Where does agency pricing go from here?


The Associated Press has reported that the U.S. Justice Department and 15 states filed a lawsuit Wednesday against Apple Inc. and Holtzbrinck Publishers, doing business as Macmillan, and The Penguin Publishing Co. Ltd., doing business as Penguin Group. The federal government reached a settlement with three of the publishers, Hachette, HarperCollins, and Simon & Shuster, but Apple and the other two Big 5 publishers refused to settle.

What is most interesting about this is that, as the article states:

According to court papers, the settlement agreement reached with three publishers said the companies agreed that for two years they will not restrict, limit or impede an e-book retailer’s ability to set, alter or reduce the retail price of any electronic book. It said the retailers will be able to offer price discounts and other forms or promotions to encourage consumers to buy one or more electronic books.

The agreement also calls for the defendants not to enter into any agreement or conspiracy with any electronic-book publisher to raise, stabilize, fix, set or co-ordinate the retail price or wholesale price of any electronic book.
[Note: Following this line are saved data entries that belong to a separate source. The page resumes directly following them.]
Lemma digits_val_nonneg (ds : pystr) :
  forallb is_ascii_digit ds = true -> 0 <= digits_val ds.
Proof.
  unfold digits_val. induction ds as [|c ds IH] using rev_ind; [done|].
  rewrite forallb_app, fold_left_app. cbn.
  intros [Hds [Hc%is_ascii_digit_range _]%andb_true_iff]%andb_true_iff.
  specialize (IH Hds). lia.
Qed.

(** X10. A price written in the subscript notation with ASCII digits is
    parsed to a float that is neither a NaN nor negative. *)
Theorem subscript_price_not_negative (k : Z) (digits rest : pystr) :
  0 <= k <= 9 -> digits <> [] -> forallb is_ascii_digit digits = true ->
  match rest with [] => True | c :: _ => is_decimal c = false end ->
  exists f,
    parse_special_price (PStr (utf8 "0.0" ++ [0x2080 + k] ++ digits ++ rest)) = Ok f /\
    is_nan f = false /\ fgt fzero f = false.
Proof.
  intros Hk Hne Hds Hrest.
  destruct (parse_special_price_decoded k digits rest Hk Hne Hds Hrest) as [H1 H2].
  eexists. split; [by rewrite H1, H2|].
  apply decimal_float_unsigned. by apply digits_val_nonneg.
Qed.

End SubscriptSign.

(** ** The further properties at concrete inputs *)

Lemma steady_cycle_completed :
  steady_cycle = Completed (state_after steady_cycle) (batch_of steady_cycle)
                           (outputs_of steady_cycle).
Proof. by vm_compute. Defined.

Lemma zkp_gone_cycle_completed :
  zkp_gone_cycle = Completed (state_after zkp_gone_cycle) (batch_of zkp_gone_cycle)
                             (outputs_of zkp_gone_cycle).
Proof. by vm_compute. Defined.

Lemma valid_parsed_order_witness :
  fgt (collateral (tea_buy (Prim2SF 100))) fzero = true /\
  no_nan_fields (tea_buy (Prim2SF 100)) = true.
Proof.
  destruct (proj2 (@valid_parsed_order ascii_only
                     (raw_order 1 (PStr (utf8 "1.0")) (PInt 100)) BUY TEA
                     (tea_buy (Prim2SF 100)) ltac:(by vm_compute)))
    as (_ & Hc & Hn); [by vm_compute|].
  by split.
Defined.

Lemma parse_order_missing_price_witness :
  exists o,
    @parse_order ascii_only
      (PDict [(utf8 "id", PInt 7); (utf8 "collateral", PInt 5)]) SELL TEA = Some o /\
    price o = fzero /\ amount o = fzero /\ collateral o = Prim2SF 5 /\
    is_valid (Some o) = false.
Proof.
  apply (@parse_order_missing_price ascii_only
           [(utf8 "id", PInt 7); (utf8 "collateral", PInt 5)] SELL TEA (Prim2SF 5));
    by vm_compute.
Defined.

Lemma best_of_side_order_witness :
  token zkp_buy = ZKP /\ side zkp_buy = BUY /\
  fgt (collateral zkp_buy) fzero = true.
Proof.
  destruct (@best_of_side_order ascii_only example_tokens market_a ZKP
              (utf8 "buy") BUY zkp_buy ltac:(by vm_compute))
    as (Ht & Hs & _ & _ & Hc & _).
  by repeat split.
Defined.

Lemma best_of_side_dominates_witness :
  fle (price (tea_buy (Prim2SF 100))) (price tea_high_bid) = true.
Proof.
  exact (@best_of_side_dominates ascii_only example_tokens market_two_bids TEA
           (utf8 "buy") BUY tea_high_bid
           (PList [ raw_order 1 (PStr (utf8 "1.0")) (PInt 100);
                    raw_order 3 (PStr (utf8 "2.5")) (PInt 10) ])
           [ raw_order 1 (PStr (utf8 "1.0")) (PInt 100);
             raw_order 3 (PStr (utf8 "2.5")) (PInt 10) ]
           ltac:(by vm_compute) ltac:(by vm_compute) ltac:(by vm_compute)
           (raw_order 1 (PStr (utf8 "1.0")) (PInt 100)) (tea_buy (Prim2SF 100))
           ltac:(left) ltac:(by vm_compute) ltac:(by vm_compute)).
Defined.

Lemma subscript_price_not_negative_witness :
  exists f,
    @parse_special_price ascii_only (PStr (utf8 "0.0₃78")) = Ok f /\
    is_nan f = false /\ fgt fzero f = false.
Proof.
  apply (@subscript_price_not_negative ascii_only 3 (utf8 "78") []);
    [lia|done|done|done].
Defined.

(** In a market that answers with [null] the pass ends in the handler with
    a [TypeError], the snapshots of the first cycle untouched and nothing
    printed or sent. *)
Lemma null_pass_handled :
  null_pass = Handled (pass_state null_pass) [] TypeError /\
  previous_orders (pass_state null_pass) = previous_orders (state_after first_cycle).
Proof. by vm_compute. Qed.



Lemma telegram_is_batch_message_witness :
  first_alert =
  message_header
  ++ flat_map (fun order => match order with
                            | Some order => order_block example_tokens order
                            | None => []
                            end) (batch_of first_cycle).
Proof.
  destruct (@telegram_is_batch_message ascii_only _ _ _ _ _ _ first_cycle_completed)
    as [Hmsg _].
  apply Hmsg. apply list_elem_of_lookup. exists 17%nat. by vm_compute.
Defined.

Lemma disappearance_only_alert_witness :
  batch_of zkp_gone_cycle = [None] /\
  Telegram message_header ∈ outputs_of zkp_gone_cycle.
Proof.
  assert (Hbatch : batch_of zkp_gone_cycle = [None]) by (by vm_compute).
  split; [done|].
  apply (@disappearance_only_alert ascii_only _ _ _ _ _ _ zkp_gone_cycle_completed).
  - by rewrite Hbatch.
  - rewrite Hbatch. by intros x ->%list_elem_of_singleton.
Defined.

Lemma steady_market_is_quiet_witness :
  batch_of steady_cycle = [] /\ outputs_of steady_cycle = [].
Proof.
  destruct (@steady_market_is_quiet ascii_only _ _ _ _ _ _ _ _ _ _
              first_cycle_completed steady_cycle_completed)
    as (Hb & Ho & _); [done|].
  by split.
Defined.

Lemma parse_special_price_agrees_with_float_witness :
  @parse_special_price ascii_only (PStr (utf8 " 1_000.5e-1 ")) = Ok (decimal_float false 10005 (-2)).
Proof.
  apply (@parse_special_price_agrees_with_float ascii_only); by vm_compute.
Defined.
For these publishers, then, the agency pricing model is dead. But where does this leave indie authors who are forced to use the agency pricing model, including by the likes of Amazon who opposed it? Since these pricing contracts force us to do exactly what has now been declared illegal — fixing and coordinating the retail price across sales channels — does this mean Amazon will be forced to drop at least the price parity clause?